Untuk pertama kalinya sejak bertemu pemuda itu, ia benar-benar kehabisan kata-kata.
Penjelasan Chen Mo terdengar sangat tidak masuk akal.
Namun...
Ekspresinya juga tidak terlihat seperti sedang berbohong.
Chen Mo menggaruk pipinya.
"Kalau dipikir-pikir lagi... hari ini memang agak aneh."
Lin Qingyue hanya menghela napas pelan.
Entah keberuntungan Chen Mo memang luar biasa...
Atau pemuda di depannya benar-benar memiliki cara berpikir yang sulit dipahami.
Kabut di sekitar mereka kembali bergerak perlahan.
Suasana hutan kembali sunyi.
Sementara itu, layar sistem yang hanya bisa dilihat Chen Mo masih terus bergetar.
Tidak ada tulisan.
Tidak ada informasi.
Namun entah mengapa, Chen Mo merasa sistem itu sedang... bersemangat.
Seolah-olah tanaman di depannya memiliki arti yang jauh lebih besar daripada yang diketahui Lin Qingyue.
Tatapannya kembali jatuh pada Rumput Penyempurna Dasar.
Lalu beralih ke layar sistem.
Sebuah pertanyaan perlahan muncul di benaknya.
Jika tanaman ini benar-benar sangat langka...
Jika bahkan murid berbakat seperti Lin Qingyue menganggapnya sebagai harta...
Lalu...
Kenapa sistem rusaknya bisa menemukannya dengan begitu mudah?
Apakah itu hanya kebetulan?
Atau...
Selama ini ia memang belum memahami cara kerja sistem tersebut?

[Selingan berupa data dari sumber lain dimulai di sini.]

(** The hypotheses of the amended C6 hold for [apiShared] when the claim
    [shared-data] exists already: [createPVC] returns nil. *)
Lemma createPVC_owner_reference_witness :
  (createPVC apiReplacement apiShared (world [Fails alreadyExists] ∅)).1 = None /\
  pvc_OwnerReferences sharedClaim = [ownerReferenceTo apiReplacement].
Proof.
  destruct (createPVC_owner_reference apiReplacement apiShared
    (world [Fails alreadyExists] ∅)
    [EvCreatePVC "default" sharedClaim (Some alreadyExists)]
    "default" sharedClaim (Some alreadyExists)) as [Howner Hadopt].
  - by vm_compute.
  - apply list_elem_of_singleton. reflexivity.
  - split; [|exact Howner].
    destruct Hadopt as [_ Hnil]; [by vm_compute|].
    by apply (Hnil alreadyExists).
Defined.

(** The hypothesis of C7 holds for [apiPersist]. *)
Lemma createPVC_defaults_witness :
  exists claim answer,
    trace (createPVC apiReplacement apiPersist (world [] ∅)).2 =
      [EvCreatePVC "default" claim answer] /\
    pvc_Requests claim = {[ "storage" := "10Gi" ]} /\
    pvc_AccessModes claim = ["ReadWriteOnce"] /\
    pvc_StorageClassName claim = None /\
    pvc_Name claim = "api-deploy-devspace".
Proof.
  exact (createPVC_defaults apiReplacement apiPersist (world [] ∅) eq_refl).
Defined.
Lemma adds_remove_own :
  retrieve_output b = false -> adds J p r (cli_remove_service (ID svc)).
Proof.
  intros Hr. apply (adds_weaken J p (if p (RemoveService (ID svc)) then 1 else 0) r).
  - exact (p_remove Hr).
  - apply adds_emit.
Qed.

Lemma run_service_after_creation (fuel : nat) (st : state) (c a : args_t) :
  base (self st) = b ->
  format_command w (command (base (self st))) = inr c ->
  format_args (args (self st)) = inr a ->
  create_service_resp w (service_spec w (self st) c a) = Some svc ->
  J (self (snd (_run_service w fuel st)))
  /\ exists es,
       trace (snd (_run_service w fuel st))
       = trace st
         ++ LogInfo ("Starting docker service from image " ++ image (base (self st)))
         :: CreateService (service_spec w (self st) c a)
         :: LogInfo ("Service started: " ++ repr_service svc)
         :: es
       /\ List.length (filter p es) <= r.
Proof.
  intros Hb Hc Ha Hcreate. unfold _run_service.
  rewrite (bind_run get_self _ st st (self st) eq_refl).
  erewrite (bind_run (log_info _)); [|reflexivity].
  rewrite Hc. erewrite (bind_run (lift _)); [|reflexivity].
  rewrite Ha. erewrite (bind_run (lift _)); [|reflexivity].
  erewrite (bind_run (cli_create_service _ _)); [|reflexivity].
  rewrite Hcreate.
  erewrite (bind_run (modify_self _)); [|reflexivity].
  erewrite (bind_run (log_info _)); [|reflexivity].
  match goal with
  | |- context [snd (bind ?m ?f ?s)] =>
      assert (Hadds : adds J p r (bind m f)); [|destruct (Hadds s) as (HJ & es & Ht & Hn)]
  end.
  - assert (J_tasks : forall o ts, J o -> J (set_tasks o ts)) by (intros o ts Ho; exact Ho).
    assert (J_containers : forall o cs, J o -> J (set_containers o cs))
      by (intros o cs Ho; exact Ho).
    apply adds_then; [now apply adds_wait_for_tasks | intros _].
    apply adds_then.
    { destruct (enable_logging (self st));
        [now apply adds_stream_logs_to_output | apply adds_ret]. }
    intros _.
    apply adds_then; [now apply adds_wait_for_termination | intros _].
    apply adds_self. intros o2 _.
    apply adds_then.
    { destruct (truthy_service (service o2)); [|apply adds_ret].
      apply adds_then; [now apply adds_service_status | intros status].
      destruct (String.eqb status "complete"); [|apply adds_ret].
      apply adds_then; [apply adds_service_id | intros sid].
      apply adds_then; [now apply adds_cli_tasks | intros ts].
      apply adds_then; [apply adds_modify_self; intros o Ho; exact Ho | intros _].
      now apply adds_harvest. }
    intros _. apply adds_self. intros o3 [Hs3 Hb3]. rewrite Hb3.
    case_eq (retrieve_output b); intros Hr.
    + apply adds_attempt_to_retrieve_results; auto.
    + apply adds_then; [apply adds_emit0, p_info | intros _].
      apply adds_then.
      { destruct (truthy_service (service o3)); [|apply adds_ret].
        apply adds_then; [now apply adds_service_status | intros status; apply adds_ret]. }
      intros failed. destruct failed.
      * apply adds_first; [|intros _; apply adds_raise].
        destruct (String.eqb (auto_remove b) "force"); [|apply adds_ret].
        apply adds_own_service_id. now apply adds_remove_own.
      * destruct (Py.contains (auto_remove b) ["success"; "force"]); [|apply adds_ret].
        destruct (negb (truthy_service (service o3))); [apply adds_raise|].
        apply adds_own_service_id.
        apply adds_first; [now apply adds_remove_own | intros _; apply adds_ret].
  - split; [reflexivity | exact Hb].
  - split; [exact HJ|]. exists es. split; [|exact Hn].
    rewrite Ht. cbn [trace add_event update_self]. rewrite <- !app_assoc. reflexivity.
Qed.

End AfterCreation.

Lemma bind_raise {A B : Type} (m : M A) (f : A -> M B) (st st' : state) (e : exn) :
  m st = (Raise e, st') -> bind m f st = (Raise e, st').
Proof. intros H. unfold bind. now rewrite H. Qed.

(** What [_run_service] does when the command or the arguments cannot be
    formatted, or when the client hands back no service. *)
Lemma run_service_no_command (w : World) (fuel : nat) (st : state) (e : exn) :
  format_command w (command (base (self st))) = inl e ->
  _run_service w fuel st
  = (Raise e,
     add_event (LogInfo ("Starting docker service from image " ++ image (base (self st))))
               st).
Proof.
  intros Hc. unfold _run_service.
  rewrite (bind_run get_self _ st st (self st) eq_refl).
  erewrite (bind_run (log_info _)); [|reflexivity].
  rewrite Hc. erewrite (bind_raise (lift _)); [|reflexivity]. reflexivity.
Qed.
(** * github-ai-commit-reporter: commit retrieval, aggregation and report synthesis

    A shallow embedding of the JavaScript sources
      - app/services/GitHubService.js      (repository reference resolution,
                                            paginated retrieval, date windows)
      - enhanced-commit-reporter.js        (the stand-alone reporter's retrieval loop)
      - app/models/Commit.js               (the Commit constructor)
      - app/controllers/CommitController.js, app/models/Report.js (aggregation)
      - app/services/ReportService.js, app/services/AIAnalysisService.js
                                           (rendering, heuristic categorizer, file names)
      - app/views/ReportView.js            (file names and extensions)

    Conventions.  JavaScript strings are modelled as [string] (sequences of
    8-bit characters); case folding and whitespace trimming act on the ASCII
    range.  JavaScript numbers that hold counts are modelled as [Z].  A thrown
    [Error] is the [Throw] constructor of [Result]; [console.error] appends a
    line to an explicit log.  Network calls are functions supplied by an
    [Upstream] record. *)

From Stdlib Require Import String Ascii List ZArith Lia Bool Arith.
From Stdlib Require Import DecimalString Permutation Sorted.
Import ListNotations.

Local Open Scope string_scope.
Local Open Scope list_scope.

(* ================================================================== *)
(** ** JavaScript string primitives *)
(* ================================================================== *)

Module JsString.

(** [s.startsWith(p)] *)
Definition startsWith (s p : string) : bool := String.prefix p s.

(** [s.slice(n)] for [0 <= n] *)
Fixpoint skip (n : nat) (s : string) : string :=
  match n, s with
  | O, _ => s
  | S _, EmptyString => EmptyString
  | S n', String _ s' => skip n' s'
  end.

(** [s.includes(needle)] *)
Fixpoint includes (s needle : string) : bool :=
  if String.prefix needle s then true
  else match s with
       | EmptyString => false
       | String _ s' => includes s' needle
       end.

(** [s.replace(pat, rep)] with a string pattern: only the first occurrence
    is replaced.  (The replacement strings used by the sources contain no
    [$] pattern.) *)
Fixpoint replace (s pat rep : string) : string :=
  if String.prefix pat s then rep ++ skip (String.length pat) s
  else match s with
       | EmptyString => EmptyString
       | String c s' => String c (replace s' pat rep)
       end.

(** White space recognised by [trim] in the ASCII range:
    TAB, LF, VT, FF, CR and SPACE. *)
Definition isSpace (c : ascii) : bool :=
  let n := nat_of_ascii c in
  ((9 <=? n)%nat && (n <=? 13)%nat) || (n =? 32)%nat.

Fixpoint trimStart (s : string) : string :=
  match s with
  | EmptyString => EmptyString
  | String c s' => if isSpace c then trimStart s' else s
  end.

Fixpoint trimEnd (s : string) : string :=
  match s with
  | EmptyString => EmptyString
  | String c s' =>
      match trimEnd s' with
      | EmptyString => if isSpace c then EmptyString else String c EmptyString
      | t => String c t
      end
  end.

(** [s.trim()].  JavaScript's [trim] takes no argument: the ['/'] passed
    by [extractRepoInfo] is ignored. *)
Definition trim (s : string) : string := trimEnd (trimStart s).

(** [s.split(sep)] for a one-character separator. *)
Fixpoint split (sep : ascii) (s : string) : list string :=
  match s with
  | EmptyString => [EmptyString]
  | String c s' =>
      if Ascii.eqb c sep then EmptyString :: split sep s'
      else match split sep s' with
           | [] => [String c EmptyString]
           | h :: t => String c h :: t
           end
  end.

(** [s.toLowerCase()] on the ASCII range. *)
Definition lowerChar (c : ascii) : ascii :=
  let n := nat_of_ascii c in
  if ((65 <=? n)%nat && (n <=? 90)%nat) then ascii_of_nat (n + 32) else c.

Fixpoint toLowerCase (s : string) : string :=
  match s with
  | EmptyString => EmptyString
  | String c s' => String (lowerChar c) (toLowerCase s')
  end.
(** * LockraWalletAI: the utility helpers and the fresh-mint poller

    A shallow embedding of the two Python scripts of the repository,

      - [daemonFlows/assistants/Utils.py]     (modules [Utils] and [Run])
      - [daemonFlows/jobs/trackFreshMints.py] (module [TrackFreshMints])

    and the properties their specification states about them.

    Python exceptions are values of [exn]; a computation that may raise
    returns a [result].  Python's [int] is [Z], its [float] is a binary64
    primitive float, a [list] is a [list]; where it matters that a list is
    an object that a call could write to, it is an address in a store. *)

From Stdlib Require Import String Ascii ZArith Bool Lia List.
From Stdlib Require Import Floats Uint63.
Import ListNotations.

Open Scope Z_scope.

(** ** Exceptions and the error monad *)

Module Py.

(** The exceptions that the two scripts can meet.  [RpcError] stands for
    whatever the RPC client library raises on a network failure, [OSError]
    for a failure of writing to the standard output, and
    [KeyboardInterrupt] for the exception a signal raises. *)
Inductive exn : Type :=
| ValueError
| ZeroDivisionError
| OverflowError
| TypeError
| KeyError
| IndexError
| RpcError (msg : string)
| OSError
| KeyboardInterrupt.

Inductive result (A : Type) : Type :=
| Ok (a : A)
| Raise (e : exn).

Arguments Ok {A} a.
Arguments Raise {A} e.

Definition bind {A B : Type} (m : result A) (k : A -> result B) : result B :=
  match m with
  | Ok a => k a
  | Raise e => Raise e
  end.

Definition is_ok {A : Type} (m : result A) : bool :=
  match m with
  | Ok _ => true
  | Raise _ => false
  end.

End Py.

Import Py.

Declare Scope py_scope.
Delimit Scope py_scope with py.
Notation "x <- m ;; k" := (bind m (fun x => k))
  (at level 61, m at next level, right associativity) : py_scope.
Open Scope py_scope.

(** ** Built-ins used by the helpers *)

Module Builtins.

(** [len(data)] *)
Definition len {A : Type} (data : list A) : Z := Z.of_nat (List.length data).

(** [range(start, stop, step)], as the list of the values it yields.  A zero
    step is a [ValueError]; the number of values is the one CPython computes
    for its range object. *)
Definition range_len (start stop step : Z) : Z :=
  if 0 <? step then
    if start <? stop then (stop - start - 1) / step + 1 else 0
  else
    if stop <? start then (start - stop - 1) / (- step) + 1 else 0.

Pertanyaan itu terus berputar di kepalanya.
Dan untuk pertama kalinya setelah tiga tahun...
Rasa penasarannya terhadap sistem mulai mengalahkan rasa kesalnya.
Mungkin...
Sistem itu memang tidak benar-benar rusak.
Atau mungkin...
Ia hanya belum menemukan cara untuk menggunakannya.